EXERCISE DESCRIPTION:
Once you find the line containing "Inductive FaultResolution := Resolved" in the data below, copy it and each following line exactly, up to and including the line containing "vs_areas : list (Z * VmArea);", and nothing else.

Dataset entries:

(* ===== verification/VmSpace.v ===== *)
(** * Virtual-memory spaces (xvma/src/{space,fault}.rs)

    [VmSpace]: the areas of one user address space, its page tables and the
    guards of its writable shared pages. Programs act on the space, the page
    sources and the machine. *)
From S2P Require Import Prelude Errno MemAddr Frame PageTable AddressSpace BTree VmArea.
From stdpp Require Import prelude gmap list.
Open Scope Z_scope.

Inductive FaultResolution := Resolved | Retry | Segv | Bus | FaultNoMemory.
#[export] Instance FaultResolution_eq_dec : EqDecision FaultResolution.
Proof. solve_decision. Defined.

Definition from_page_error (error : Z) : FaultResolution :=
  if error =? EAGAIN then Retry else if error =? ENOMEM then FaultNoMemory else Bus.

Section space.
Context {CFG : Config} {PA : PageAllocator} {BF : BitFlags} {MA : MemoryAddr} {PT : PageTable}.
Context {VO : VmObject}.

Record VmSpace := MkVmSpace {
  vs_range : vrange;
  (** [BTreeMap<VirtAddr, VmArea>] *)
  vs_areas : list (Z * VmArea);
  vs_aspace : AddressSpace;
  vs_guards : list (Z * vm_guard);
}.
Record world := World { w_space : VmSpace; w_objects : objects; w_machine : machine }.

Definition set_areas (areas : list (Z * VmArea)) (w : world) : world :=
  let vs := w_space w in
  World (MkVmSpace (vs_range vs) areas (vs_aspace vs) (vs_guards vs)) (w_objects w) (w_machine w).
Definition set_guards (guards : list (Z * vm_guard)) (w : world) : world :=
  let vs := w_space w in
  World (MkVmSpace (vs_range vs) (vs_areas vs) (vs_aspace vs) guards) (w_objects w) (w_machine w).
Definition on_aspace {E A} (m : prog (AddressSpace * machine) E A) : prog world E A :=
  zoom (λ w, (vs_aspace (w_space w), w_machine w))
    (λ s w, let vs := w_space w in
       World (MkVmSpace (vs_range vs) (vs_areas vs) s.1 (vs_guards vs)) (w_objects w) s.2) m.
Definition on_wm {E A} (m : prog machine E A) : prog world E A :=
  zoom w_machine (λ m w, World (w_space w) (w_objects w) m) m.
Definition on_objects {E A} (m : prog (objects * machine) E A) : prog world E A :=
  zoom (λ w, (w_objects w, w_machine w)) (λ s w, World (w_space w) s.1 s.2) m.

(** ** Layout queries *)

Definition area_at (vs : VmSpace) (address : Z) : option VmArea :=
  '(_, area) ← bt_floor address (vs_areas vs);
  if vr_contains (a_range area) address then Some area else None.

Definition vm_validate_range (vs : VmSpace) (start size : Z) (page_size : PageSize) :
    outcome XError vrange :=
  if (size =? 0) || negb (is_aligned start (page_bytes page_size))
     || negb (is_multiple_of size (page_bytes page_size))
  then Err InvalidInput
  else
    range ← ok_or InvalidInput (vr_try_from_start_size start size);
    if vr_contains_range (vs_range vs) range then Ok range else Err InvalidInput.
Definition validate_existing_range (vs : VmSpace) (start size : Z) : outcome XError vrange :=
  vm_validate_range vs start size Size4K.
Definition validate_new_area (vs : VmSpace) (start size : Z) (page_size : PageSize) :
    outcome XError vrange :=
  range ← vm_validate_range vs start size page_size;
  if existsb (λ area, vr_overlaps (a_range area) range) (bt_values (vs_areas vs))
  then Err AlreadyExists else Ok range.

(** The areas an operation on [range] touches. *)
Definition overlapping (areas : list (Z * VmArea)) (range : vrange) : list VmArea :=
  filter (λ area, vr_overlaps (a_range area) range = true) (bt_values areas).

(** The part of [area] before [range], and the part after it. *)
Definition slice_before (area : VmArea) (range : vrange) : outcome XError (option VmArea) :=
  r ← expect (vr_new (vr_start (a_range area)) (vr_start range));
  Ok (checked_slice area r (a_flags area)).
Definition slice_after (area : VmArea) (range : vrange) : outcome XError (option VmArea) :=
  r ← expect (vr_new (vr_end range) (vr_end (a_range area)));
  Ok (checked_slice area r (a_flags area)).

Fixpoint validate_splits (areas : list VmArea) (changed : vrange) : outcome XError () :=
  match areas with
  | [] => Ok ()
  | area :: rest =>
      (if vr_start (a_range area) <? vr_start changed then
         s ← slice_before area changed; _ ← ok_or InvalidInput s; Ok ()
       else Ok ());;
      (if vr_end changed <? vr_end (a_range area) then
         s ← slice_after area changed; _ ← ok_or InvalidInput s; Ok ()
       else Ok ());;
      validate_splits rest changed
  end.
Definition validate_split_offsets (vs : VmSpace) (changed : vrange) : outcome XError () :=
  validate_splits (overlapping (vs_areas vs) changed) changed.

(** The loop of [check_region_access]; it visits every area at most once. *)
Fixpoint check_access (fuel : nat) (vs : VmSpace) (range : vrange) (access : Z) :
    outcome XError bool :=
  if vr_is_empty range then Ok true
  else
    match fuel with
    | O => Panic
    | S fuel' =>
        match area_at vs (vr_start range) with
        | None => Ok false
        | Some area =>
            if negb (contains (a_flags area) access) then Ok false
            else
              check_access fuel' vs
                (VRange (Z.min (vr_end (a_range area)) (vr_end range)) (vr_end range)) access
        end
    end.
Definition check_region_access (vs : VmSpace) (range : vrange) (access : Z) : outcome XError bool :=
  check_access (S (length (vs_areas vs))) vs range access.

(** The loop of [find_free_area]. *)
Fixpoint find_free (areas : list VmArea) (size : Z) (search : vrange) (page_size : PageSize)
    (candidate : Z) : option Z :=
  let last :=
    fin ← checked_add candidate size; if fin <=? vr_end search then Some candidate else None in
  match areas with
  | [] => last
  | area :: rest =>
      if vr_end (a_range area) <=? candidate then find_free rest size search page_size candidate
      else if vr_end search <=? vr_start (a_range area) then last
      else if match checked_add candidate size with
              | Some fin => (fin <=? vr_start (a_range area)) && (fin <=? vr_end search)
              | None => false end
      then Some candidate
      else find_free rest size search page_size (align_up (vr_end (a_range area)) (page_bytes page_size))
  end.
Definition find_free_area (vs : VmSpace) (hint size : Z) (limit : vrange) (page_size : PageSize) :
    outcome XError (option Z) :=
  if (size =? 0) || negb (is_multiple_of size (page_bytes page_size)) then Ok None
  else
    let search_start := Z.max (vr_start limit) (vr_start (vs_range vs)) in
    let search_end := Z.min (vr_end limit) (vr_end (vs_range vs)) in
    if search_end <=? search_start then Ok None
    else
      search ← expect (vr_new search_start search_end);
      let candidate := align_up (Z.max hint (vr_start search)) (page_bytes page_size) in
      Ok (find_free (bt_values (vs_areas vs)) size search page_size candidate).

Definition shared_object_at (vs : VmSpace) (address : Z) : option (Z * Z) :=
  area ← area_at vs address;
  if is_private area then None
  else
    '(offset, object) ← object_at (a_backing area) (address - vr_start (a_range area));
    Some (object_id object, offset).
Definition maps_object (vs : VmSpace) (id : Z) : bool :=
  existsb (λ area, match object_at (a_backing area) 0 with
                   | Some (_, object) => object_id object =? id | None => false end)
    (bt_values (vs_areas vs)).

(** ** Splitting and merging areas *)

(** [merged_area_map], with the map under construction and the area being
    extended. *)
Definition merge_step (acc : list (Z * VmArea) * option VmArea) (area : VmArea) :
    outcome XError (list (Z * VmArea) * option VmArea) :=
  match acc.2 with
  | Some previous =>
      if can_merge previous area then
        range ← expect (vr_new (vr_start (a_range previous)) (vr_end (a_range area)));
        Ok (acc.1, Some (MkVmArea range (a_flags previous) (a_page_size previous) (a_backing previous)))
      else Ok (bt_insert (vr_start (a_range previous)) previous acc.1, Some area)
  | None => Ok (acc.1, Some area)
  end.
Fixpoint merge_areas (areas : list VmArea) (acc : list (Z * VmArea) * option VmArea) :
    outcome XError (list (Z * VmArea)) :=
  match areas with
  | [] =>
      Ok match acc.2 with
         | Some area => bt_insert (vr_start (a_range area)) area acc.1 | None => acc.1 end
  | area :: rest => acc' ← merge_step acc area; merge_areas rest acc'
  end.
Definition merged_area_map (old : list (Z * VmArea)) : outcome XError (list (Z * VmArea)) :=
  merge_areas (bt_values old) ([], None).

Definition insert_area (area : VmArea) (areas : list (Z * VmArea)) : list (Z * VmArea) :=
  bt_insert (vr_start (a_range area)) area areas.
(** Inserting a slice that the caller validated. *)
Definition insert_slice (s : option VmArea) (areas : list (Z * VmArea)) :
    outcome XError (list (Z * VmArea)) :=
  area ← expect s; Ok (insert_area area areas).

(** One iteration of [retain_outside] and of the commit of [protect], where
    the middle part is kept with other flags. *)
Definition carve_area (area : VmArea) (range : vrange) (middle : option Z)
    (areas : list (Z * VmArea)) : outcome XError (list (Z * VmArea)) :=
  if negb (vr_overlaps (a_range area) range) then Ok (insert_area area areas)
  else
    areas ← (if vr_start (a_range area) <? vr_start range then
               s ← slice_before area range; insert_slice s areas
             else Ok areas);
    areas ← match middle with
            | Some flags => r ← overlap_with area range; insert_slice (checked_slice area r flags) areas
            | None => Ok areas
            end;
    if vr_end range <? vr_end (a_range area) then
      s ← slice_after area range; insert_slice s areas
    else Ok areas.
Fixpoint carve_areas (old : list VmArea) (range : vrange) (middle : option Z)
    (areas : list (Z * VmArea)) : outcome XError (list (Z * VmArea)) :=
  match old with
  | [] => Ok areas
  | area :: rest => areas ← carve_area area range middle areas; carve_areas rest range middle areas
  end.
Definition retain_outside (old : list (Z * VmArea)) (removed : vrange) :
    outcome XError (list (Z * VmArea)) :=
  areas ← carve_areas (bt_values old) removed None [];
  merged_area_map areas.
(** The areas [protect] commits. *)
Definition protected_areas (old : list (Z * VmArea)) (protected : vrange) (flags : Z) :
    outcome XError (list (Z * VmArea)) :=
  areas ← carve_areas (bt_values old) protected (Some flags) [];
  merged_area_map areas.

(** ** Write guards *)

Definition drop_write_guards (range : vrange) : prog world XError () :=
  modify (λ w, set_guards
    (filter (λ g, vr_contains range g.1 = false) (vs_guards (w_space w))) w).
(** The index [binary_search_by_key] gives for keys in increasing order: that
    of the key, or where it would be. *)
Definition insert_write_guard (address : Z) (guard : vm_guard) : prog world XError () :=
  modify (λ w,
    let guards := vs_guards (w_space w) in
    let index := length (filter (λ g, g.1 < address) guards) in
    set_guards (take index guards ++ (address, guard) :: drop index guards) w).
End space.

REPLY:
Inductive FaultResolution := Resolved | Retry | Segv | Bus | FaultNoMemory.
#[export] Instance FaultResolution_eq_dec : EqDecision FaultResolution.
Proof. solve_decision. Defined.

Definition from_page_error (error : Z) : FaultResolution :=
  if error =? EAGAIN then Retry else if error =? ENOMEM then FaultNoMemory else Bus.

Section space.
Context {CFG : Config} {PA : PageAllocator} {BF : BitFlags} {MA : MemoryAddr} {PT : PageTable}.
Context {VO : VmObject}.

Record VmSpace := MkVmSpace {
  vs_range : vrange;
  (** [BTreeMap<VirtAddr, VmArea>] *)
  vs_areas : list (Z * VmArea);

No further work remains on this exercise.